Misinformation continues to circulate about a train derailment in Ohio, including one claim about a group of environmental consultants that was killed in a plane crash.
“So you mean to tell me that the five people that died in that plane crash outside of Clinton airport in Little Rock, Arkansas, yesterday was a team of five that were supposed to go to Ohio to test the water, the soil and the air quality in East Palestine?” said the narrator in a TikTok video reshared to Facebook on Feb. 27. The text overlay on the video reads, “What is going on?!”
The post was flagged as part of Facebook’s efforts to combat false news and misinformation on its News Feed. (Read more about our partnership with Facebook.)
The people killed in the plane crash were not traveling to East Palestine, Ohio — where a train carrying toxic chemicals derailed Feb. 3 — to investigate that accident’s environmental impact.
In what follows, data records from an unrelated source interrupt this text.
(** The [head]-then-replace-or-create sequence of [persist_state] and
    [promote_current]. *)
Definition put_json (o : ObjectLocation) (payload : bytes) : prog (Result PublicationError unit) :=
  h ← request (CHead o);
  match h with
  | Ok md =>
      _ <-? storage (request (CReplace o (matching md) payload));;
      Ret (Ok tt)
  | Err (NotFound _) =>
      _ <-? create_object o payload;;
      Ret (Ok tt)
  | Err e => Ret (Err (PubStorage e))
  end.

Section Protocol.
Context `{Json WriterLockRecord, Json PublicationStateRecord, Json PublicationManifest,
          Json CommitMarker, Json CurrentPointer}.

(** * The writer lock *)

Definition reclaim_or_reject (o : ObjectLocation) (record : WriterLockRecord)
    : prog (Result PublicationError RemotePublicationLock) :=
  existing <-? read_json_object (T := WriterLockRecord) o;;
  if negb (bool_decide (lr_run_id existing = lr_run_id record))
  then Ret (Err (PubLockHeld (lr_run_id existing)))
  else
    _ <-? storage (request (CDelete o));;
    payload <-? encode_json record;;
    _ <-? create_object o payload;;
    Ret (Ok {| lock_object := o; lock_record := record; released := false |}).

Definition acquire (ds : DatasetLocation) (rid : string)
    : prog (Result PublicationError RemotePublicationLock) :=
  c ← request CCapabilities;
  if negb (cap_conditional_create c)
  then Ret (Err (Unsupported "backend lacks conditional_create for writer locks"))
  else
    let record := {| lr_run_id := rid; lr_version_id := version_from_run_id rid |} in
    o <-? pure_storage (object_at ds WRITER_LOCK_KEY);;
    payload <-? encode_json record;;
    r ← request (CCreate o must_not_exist payload);
    match r with
    | Ok _ => Ret (Ok {| lock_object := o; lock_record := record; released := false |})
    | Err (Conflict _) => reclaim_or_reject o record
    | Err e => Ret (Err (PubStorage e))
    end.

(** [release(mut self)]: the lock value is consumed. *)
Definition release (l : RemotePublicationLock) : prog (Result PublicationError unit) :=
  if released l then Ret (Ok tt)
  else
    _ <-? storage (request (CDelete (lock_object l)));;
    Ret (Ok tt).

(** * Observing a version *)

Definition is_version_committed (ds : DatasetLocation) (vid : string)
    : prog (Result PublicationError bool) :=
  o <-? pure_storage (object_at ds (version_commit_key vid));;
  h ← request (CHead o);
  match h with
  | Ok _ => Ret (Ok true)
  | Err (NotFound _) => Ret (Ok false)
  | Err e => Ret (Err (PubStorage e))
  end.

Definition read_current_version (ds : DatasetLocation)
    : prog (Result PublicationError (option string)) :=
  o <-? pure_storage (object_at ds CURRENT_KEY);;
  r ← read_json_object (T := CurrentPointer) o;
  match r with
  | Ok pointer => Ret (Ok (Some (cp_version_id pointer)))
  | Err (PubStorage (NotFound _)) => Ret (Ok None)
  | Err e => Ret (Err e)
  end.

Definition observed_state (ds : DatasetLocation) (vid : string)
    : prog (Result PublicationError (option PublicationState)) :=
  committed <-? is_version_committed ds vid;;
  if committed : bool then
    current <-? read_current_version ds;;
    Ret (Ok (Some (if decide (current = Some vid) then Current else Committed)))
  else
    o <-? pure_storage (object_at ds (version_state_key vid));;
    r ← read_json_object (T := PublicationStateRecord) o;
    match r with
    | Ok record =>
        if ordinal Committed <=? ordinal (sr_state record)
        then Ret (Ok (Some ManifestWritten))
        else Ret (Ok (Some (sr_state record)))
    | Err (PubStorage (NotFound _)) => Ret (Ok None)
    | Err e => Ret (Err e)
    end.

Definition load_recovered_state (ds : DatasetLocation) (vid : string) (now : Z)
    : prog (Result PublicationError (option PublicationStateRecord)) :=
  committed <-? is_version_committed ds vid;;
  if committed : bool then
    current <-? read_current_version ds;;
    Ret (Ok (Some {| sr_parqonaut_publication_version := PUBLICATION_CONTRACT_VERSION;
                     sr_version_id := vid; sr_run_id := vid;
                     sr_state := if decide (current = Some vid) then Current else Committed;
                     sr_updated_at := now |}))
  else
    o <-? pure_storage (object_at ds (version_state_key vid));;
    r ← read_json_object (T := PublicationStateRecord) o;
    match r with
    | Ok record => Ret (Ok (Some record))
    | Err (PubStorage (NotFound _)) => Ret (Ok None)
    | Err e => Ret (Err e)
    end.
End Protocol.

(** * Sessions *)

(** A [&mut self] operation: the result and the session afterwards. *)
Definition SM (A : Type) : Type := Session -> prog (Result PublicationError A * Session).

Definition sm_ret {A} (a : A) : SM A := fun s => Ret (Ok a, s).
Definition sm_fail {A} (e : PublicationError) : SM A := fun s => Ret (Err e, s).
Definition sm_bind {A B} (m : SM A) (f : A -> SM B) : SM B := fun s =>
  rs ← m s;
  match rs with
  | (Ok a, s') => f a s'
  | (Err e, s') => Ret (Err e, s')
  end.
Definition sm_lift {A} (p : prog (Result PublicationError A)) : SM A := fun s =>
  r ← p; Ret (r, s).
Definition sm_get : SM Session := fun s => Ret (Ok s, s).
Definition sm_modify (f : Session -> Session) : SM unit := fun s => Ret (Ok tt, f s).

Declare Scope session_scope.
Delimit Scope session_scope with session.
Notation "x <- m ;; k" := (sm_bind m (fun x => k))
  (at level 100, m at next level, right associativity) : session_scope.
Notation "m ;;; k" := (sm_bind m (fun _ => k))
  (at level 100, right associativity) : session_scope.

Section Sessions.
Context `{Json WriterLockRecord, Json PublicationStateRecord, Json PublicationManifest,
          Json CommitMarker, Json CurrentPointer}.
Local Open Scope session_scope.

Definition persist_state (st : PublicationState) (now : Z) : SM unit :=
  self <- sm_get;;
  let record := {| sr_parqonaut_publication_version := PUBLICATION_CONTRACT_VERSION;
                   sr_version_id := version_id self; sr_run_id := run_id self;
                   sr_state := st; sr_updated_at := now |} in
  o <- sm_lift (pure_storage (object_at (dataset self) (version_state_key (version_id self))));;
  payload <- sm_lift (encode_json record);;
  sm_lift (put_json o payload);;;
  sm_modify (set_state st).

Definition advance_to (next : PublicationState) (now : Z) : SM unit :=
  self <- sm_get;;
  if decide (state self = next) then sm_ret tt
  else if negb (allows_transition (state self) next)
  then sm_fail (InvalidTransition (state self) next)
  else persist_state next now.

Definition version_object (self : Session) (relative : string) : Result StorageError ObjectLocation :=
  object_at (dataset self) (version_data_key (version_id self) relative).

Definition put_version_object (relative : string) (d : bytes) (now : Z) : SM ObjectMetadata :=
  self <- sm_get;;
  if ordinal (state self) <? ordinal Preparing
  then sm_fail (Incomplete "session not initialized")
  else
    (if decide (state self = Preparing) then advance_to Uploading now
     else if ordinal Uploading <? ordinal (state self)
     then sm_fail (InvalidTransition (state self) Uploading)
     else sm_ret tt);;;
    o <- sm_lift (pure_storage (version_object self relative));;
    sm_lift (create_object o d).

Definition mark_uploaded (now : Z) : SM unit := advance_to Uploaded now.
Definition mark_verified (now : Z) : SM unit := advance_to Verified now.

Definition write_manifest (manifest : PublicationManifest) (now : Z) : SM unit :=
  self <- sm_get;;
  if negb (bool_decide (state self = Verified))
  then sm_fail (InvalidTransition (state self) ManifestWritten)
  else
    o <- sm_lift (pure_storage (object_at (dataset self) (version_manifest_key (version_id self))));;
    payload <- sm_lift (encode_json manifest);;
    sm_lift (create_object o payload);;;
    persist_state ManifestWritten now.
They were employees of CTEH, an Arkansas-based environmental consulting group that helps companies, governments and communities prepare for and recover from environmental threats, according to its website. On Feb. 22, the group was flying from Little Rock to Cleveland.
CTEH spokesperson Denver Peacock told PolitiFact that the team was “responding to an incident at the Schumann and Company metals plant in Bedford, Ohio.” The Feb. 20 incident was a fatal explosion that killed one worker and injured 13 others.
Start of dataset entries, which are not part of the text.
Lemma writable_stable o d m m' : E m m' -> writable o d m -> writable o d m'.
Proof.
  intros HE [Hc Hs Hp]. split.
  - intros. eapply present_manifest_stable; eauto.
  - intros. eapply state_fact_stable; eauto.
  - intros p Ho Hd. destruct (Hp p Ho Hd). split; [done|]. by eapply present_commit_stable.
Qed.

Lemma E_write o d m : (mutable o \/ m o = None) -> E m (upd m o d).
Proof.
  intros Ho o' Ha Hm Hne. unfold upd. case_decide as Ho'; [|done]. subst. by destruct Ho.
Qed.

Lemma present_upd_some rel o d m : present rel (upd m o (Some d)) -> at_key rel o \/ present rel m.
Proof.
  intros (o' & Ho' & Hne). destruct (decide (o = o')) as [->|]; [by left|]. right.
  exists o'. by rewrite upd_ne in Hne.
Qed.

Lemma J_write o d m :
  (mutable o \/ m o = None) -> writable o d m -> J m -> J (upd m o (Some d)).
Proof.
  intros Ho Hw HJ. pose proof (E_write o (Some d) m Ho) as HE.
  destruct (writable_stable _ _ _ _ HE Hw) as [Wc Ws Wp]. split.
  - intros v Hv [Hp|Hp]%present_upd_some; [by apply Wc|].
    eapply present_manifest_stable; [done..|]. by apply HJ.
  - intros v o' b r Hv Ho' Hb Hr. destruct (decide (o = o')) as [->|Hne].
    + rewrite upd_eq in Hb. simplify_eq. by apply Ws.
    + rewrite upd_ne in Hb by done. eapply state_fact_stable; [done..|]. by eapply (J_state _ HJ).
  - intros o' b p Ho' Hb Hp. destruct (decide (o = o')) as [->|Hne].
    + rewrite upd_eq in Hb. simplify_eq. by apply Wp.
    + rewrite upd_ne in Hb by done. destruct (J_current _ HJ o' b p) as [? ?]; [done..|].
      split; [done|]. by eapply present_commit_stable.
Qed.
The team members were identified as Gunter Beaty, 23, production safety data manager; Kyle Bennett, 36, staffing manager, logistics; Micah Kendrick, 41, safety supervisor;
Glenmarkus Walker, 32, rapid responder; and Sean Sweeney, 64, the pilot. The Federal Aviation Administration is investigating the cause of the crash.
We rate the claim that “the five people that died in that plane crash…were supposed to go to Ohio to test the water, the soil and the air quality in East Palestine” False.